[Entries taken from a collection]
(** C4: with a non-empty active-filter set the severity filter keeps
    exactly the buildings whose maximum crack width, over all non-null
    widths of all waypoints, classifies to a label of the set, a
    building without a numeric width classifying as "observe"; with the
    empty set every building passes. *)
Theorem severityFilter_keeps (fs : list severity) (arr : loc) (s : store)
    (bs : list building) :
  buildingArrays s !! arr = Some bs ->
  exists out s' kept,
    severityFilter fs arr s = Ok (out, s') /\
    buildingArrays s' !! out = Some kept /\
    (fs = [] -> kept = bs) /\
    (fs <> [] ->
     exists keep,
       kept = List.filter keep bs /\
       forall b, keep b = true <-> passesSeverity fs b).
Proof.
  intros Hb. rewrite (severityFilter_run fs arr s bs Hb).
  destruct fs as [|f fs].
  - exists arr, s, bs. repeat split; [exact Hb | congruence].
  - eexists _, _, _. split; [reflexivity|]. cbn [buildingArrays]. split.
    + now rewrite lookup_app_r, Nat.sub_diag by lia.
    + split; [discriminate|]. intros _.
      exists (fun b => existsb (severity_eqb (severityOf b)) (f :: fs)).
      split; [reflexivity|]. intros b. apply severityOf_passes.
Qed.

Lemma severityFilter_keeps_witness :
  exists out s' kept,
    severityFilter [Severe] 0%nat (Store [[demoA; demoB]] []) = Ok (out, s') /\
    buildingArrays s' !! out = Some kept /\
    ([Severe] = [] -> kept = [demoA; demoB]) /\
    ([Severe] <> [] ->
     exists keep,
       kept = List.filter keep [demoA; demoB] /\
       forall b, keep b = true <-> passesSeverity [Severe] b).
Proof.
  apply (severityFilter_keeps [Severe] 0%nat (Store [[demoA; demoB]] [])
           [demoA; demoB]).
  reflexivity.
Defined.

(** The example of the specification: A has widths 0.1 and 0.35, B has
    no crack.  The total is 2, A alone is in the ranking by count, A is
    "severe" and B is "observe". *)
Example crackStats_example :
  exists res s' e,
    crackStats 0%nat (Store [[demoA; demoB]] []) = Ok (res, s') /\
    totalCracks res = 2%nat /\
    statArrays s' !! sortedByCount res = Some [e] /\
    st_id e = id demoA /\ crackCount e = 2%nat /\
    maxWidth e = double 0.35 /\
    buildingSeverity demoA = Ok Severe /\
    buildingSeverity demoB = Ok Observe.
Proof.
  eexists _, _, _. split; [vm_compute; reflexivity|].
  repeat split; vm_compute; reflexivity.
Qed.

(** The filters of that example: "severe" keeps A, "observe" keeps B. *)
Example severityFilter_example :
  (exists s', severityFilter [Severe] 0%nat (Store [[demoA; demoB]] [])
              = Ok (1%nat, s') /\ buildingArrays s' !! 1%nat = Some [demoA]) /\
  (exists s', severityFilter [Observe] 0%nat (Store [[demoA; demoB]] [])
              = Ok (1%nat, s') /\ buildingArrays s' !! 1%nat = Some [demoB]).
Proof. split; eexists; split; reflexivity. Qed.

Section TextFilter.
Variable toLowerCase : jsstring -> jsstring.

Lemma fieldHit_spec t field :
  fieldHit toLowerCase (toLowerCase t) field = true
  <-> exists f, field = Some f /\ containsIgnoringCase toLowerCase f t.
Proof.
  unfold fieldHit, containsIgnoringCase. destruct field as [f|].
  - rewrite includes_spec. split.
    + intros H. now exists f.
    + intros (f' & Hf & H). now injection Hf as ->.
  - split; [discriminate | intros (f & Hf & _); discriminate].
Qed.

Lemma searchHit_spec t b :
  searchHit toLowerCase (toLowerCase t) b = true
  <-> toLowerCase t = [] \/ mentions toLowerCase t b.
Proof.
  unfold searchHit, mentions.
  rewrite !orb_true_iff, !fieldHit_spec, negb_true_iff. split.
  - intros [[H|(f & Hf & H)]|(f & Hf & H)].
    + left. now destruct (toLowerCase t).
    + right. exists f. split; [now left | exact H].
    + right. exists f. split; [now right | exact H].
  - intros [H|(f & [Hf|Hf] & H)].
    + left. left. now rewrite H.
    + left. right. now exists f.
    + right. now exists f.
Qed.

(** C5, amended: the text filter keeps exactly the buildings whose name
    or address contains the search term, stripped of the white space
    around it, as a case-insensitive substring; a term that is empty or
    made of white space only keeps every building. *)
Theorem textFilter_keeps (arr : loc) (term : jsstring) (s : store)
    (bs : list building) :
  buildingArrays s !! arr = Some bs ->
  exists out s' kept keep,
    textFilter toLowerCase arr term s = Ok (out, s') /\
    buildingArrays s' !! out = Some kept /\
    kept = List.filter keep bs /\
    (forall b, keep b = true
               <-> toLowerCase (trim term) = [] \/ mentions toLowerCase (trim term) b) /\
    (toLowerCase [] = [] -> forallb isWhiteSpace term = true -> kept = bs).
Proof.
  intros Hb. rewrite (textFilter_run toLowerCase arr term s bs Hb).
  eexists _, _, _, (searchHit toLowerCase (toLowerCase (trim term))).
  split; [reflexivity|]. cbn [buildingArrays]. repeat split.
  - now rewrite lookup_app_r, Nat.sub_diag by lia.
  - apply searchHit_spec.
  - apply searchHit_spec.
  - intros Hnil Hws. rewrite (trim_whitespace term Hws), Hnil.
    now apply filter_all.
Qed.

(** C6: with an empty search term and an empty active-filter set the
    filter pipeline returns the building list as it is, every building
    in its place; so does the filter effect once the page has loaded. *)
Theorem filterPipeline_identity (arr : loc) (s : store) (bs : list building) :
  toLowerCase [] = [] ->
  buildingArrays s !! arr = Some bs ->
  (exists out s',
     filterPipeline toLowerCase arr [] [] s = Ok (out, s') /\
     buildingArrays s' !! out = Some bs) /\
  (forall st,
     buildings st = arr -> loading st = false ->
     truthyString (error st) = false ->
     searchTerm st = [] -> activeFilters st = [] ->
     exists st' s',
       filterEffect toLowerCase st s = Ok (st', s') /\
       buildingArrays s' !! filteredBuildings st' = Some bs).
Proof.
  intros Hnil Hb.
  destruct (filterPipeline_run toLowerCase arr [] [] s bs Hb)
    as (out & s' & Hrun & Hout & _ & _).
  assert (Hid : filtered toLowerCase [] [] bs = bs).
  { unfold filtered. change (trim []) with (@nil code_unit).
    rewrite Hnil. now apply filter_all. }
  rewrite Hid in Hout. split.
  - now exists out, s'.
  - intros st <- Hl He Ht Hf. unfold filterEffect.
    rewrite Hl, He, Ht, Hf. cbn [orb].
    erewrite bind_run by exact Hrun. unfold ret.
    eexists _, _. split; [reflexivity|]. exact Hout.
Qed.

End TextFilter.

(** C5, as stated, fails on a term with white space around it: the
    building named "A" is kept for the term "a ", which its name does
    not contain. *)
Lemma textFilter_trims_term :
  (exists s',
     textFilter asciiLowerCase 0%nat (str "a ") (Store [[demoA]] [])
     = Ok (1%nat, s') /\
     buildingArrays s' !! 1%nat = Some [demoA]) /\
  ~ mentions asciiLowerCase (str "a ") demoA.
Proof.
  split.
  - eexists. split; reflexivity.
  - intros (field & [Hf|Hf] & pre & post & H); [|discriminate].
    injection Hf as <-. apply (f_equal (@length _)) in H.
    rewrite !length_app in H. simpl in H. lia.
Qed.

Lemma textFilter_keeps_witness :
  exists out s' kept keep,
    textFilter asciiLowerCase 0%nat (str "a ") (Store [[demoA; demoB]] [])
    = Ok (out, s') /\
    buildingArrays s' !! out = Some kept /\
    kept = List.filter keep [demoA; demoB] /\
    (forall b, keep b = true
               <-> asciiLowerCase (trim (str "a ")) = []
                   \/ mentions asciiLowerCase (trim (str "a ")) b) /\
    (asciiLowerCase [] = [] ->
     forallb isWhiteSpace (str "a ") = true -> kept = [demoA; demoB]).
Proof.
  apply (textFilter_keeps asciiLowerCase 0%nat (str "a ")
           (Store [[demoA; demoB]] []) [demoA; demoB]).
  reflexivity.
Defined.

Lemma filterPipeline_identity_witness :
  (exists out s',
     filterPipeline asciiLowerCase 0%nat [] [] (Store [[demoA; demoB]] [])
     = Ok (out, s') /\
     buildingArrays s' !! out = Some [demoA; demoB]) /\
  (forall st,
     buildings st = 0%nat -> loading st = false ->
     truthyString (error st) = false ->
     searchTerm st = [] -> activeFilters st = [] ->
     exists st' s',
       filterEffect asciiLowerCase st (Store [[demoA; demoB]] [])
       = Ok (st', s') /\
       buildingArrays s' !! filteredBuildings st' = Some [demoA; demoB]).
Proof.
  apply (filterPipeline_identity asciiLowerCase 0%nat
           (Store [[demoA; demoB]] []) [demoA; demoB]); reflexivity.
Defined.

(** * The two views of the widths *)







Lemma filter_length_lt {A} (p : A -> bool) l x :
  In x l -> p x = false -> (length (List.filter p l) < length l)%nat.
Proof.
  induction l as [|y l IH]; intros Hin Hp; [destruct Hin|].
  simpl. destruct Hin as [->|Hx].
  - rewrite Hp. pose proof (List.filter_length_le p l). lia.
  - specialize (IH Hx Hp). destruct (p y); simpl; lia.
Qed.


(** C7, as stated, fails when a timestamp is not a date: of the cracks
    of 2024-06-15, of "yesterday" and of 2024-05-01, in this order, the
    card shows 2024-05-01 as last checked, although the crack of
    2024-06-15 is later.  A comparison with an invalid date is false, so
    that the reduction drops what it held when it meets one. *)
Lemma lastChecked_not_latest :
  exists m c t tc,
    BuildingCard.BuildingCard isoDateTime decimalToFixed demoTyped = Ok m /\
    map (fun x => timestamp (BuildingCard.source x)) (BuildingCard.allCracks m)
    = [str "2024-06-15"; str "yesterday"; str "2024-05-01"] /\
    BuildingCard.lastChecked m = Some (str "2024-05-01") /\
    isoDateTime (str "2024-05-01") = Some t /\
    In c (BuildingCard.allCracks m) /\
    timestamp (BuildingCard.source c) = str "2024-06-15" /\
    timeOf isoDateTime c = Some tc /\
    (t < tc)%Z.
Proof.
  eexists _, (BuildingCard.FlatCrack _ _), _, _.
  split; [vm_compute; reflexivity|].
  split; [reflexivity|]. split; [reflexivity|].
  split; [vm_compute; reflexivity|].
  split; [left; reflexivity|].
  split; [reflexivity|].
  split; [vm_compute; reflexivity|].
  reflexivity.
Qed.

Section CardClaims.
Variable Date_time : jsstring -> option Z.
Variable toFixed : Q -> nat -> jsstring.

About this exercise:
Copy out the lines of the records above in which the string "stated" appears.

Result for this exercise:
(** C5, as stated, fails on a term with white space around it: the
(** C7, as stated, fails when a timestamp is not a date: of the cracks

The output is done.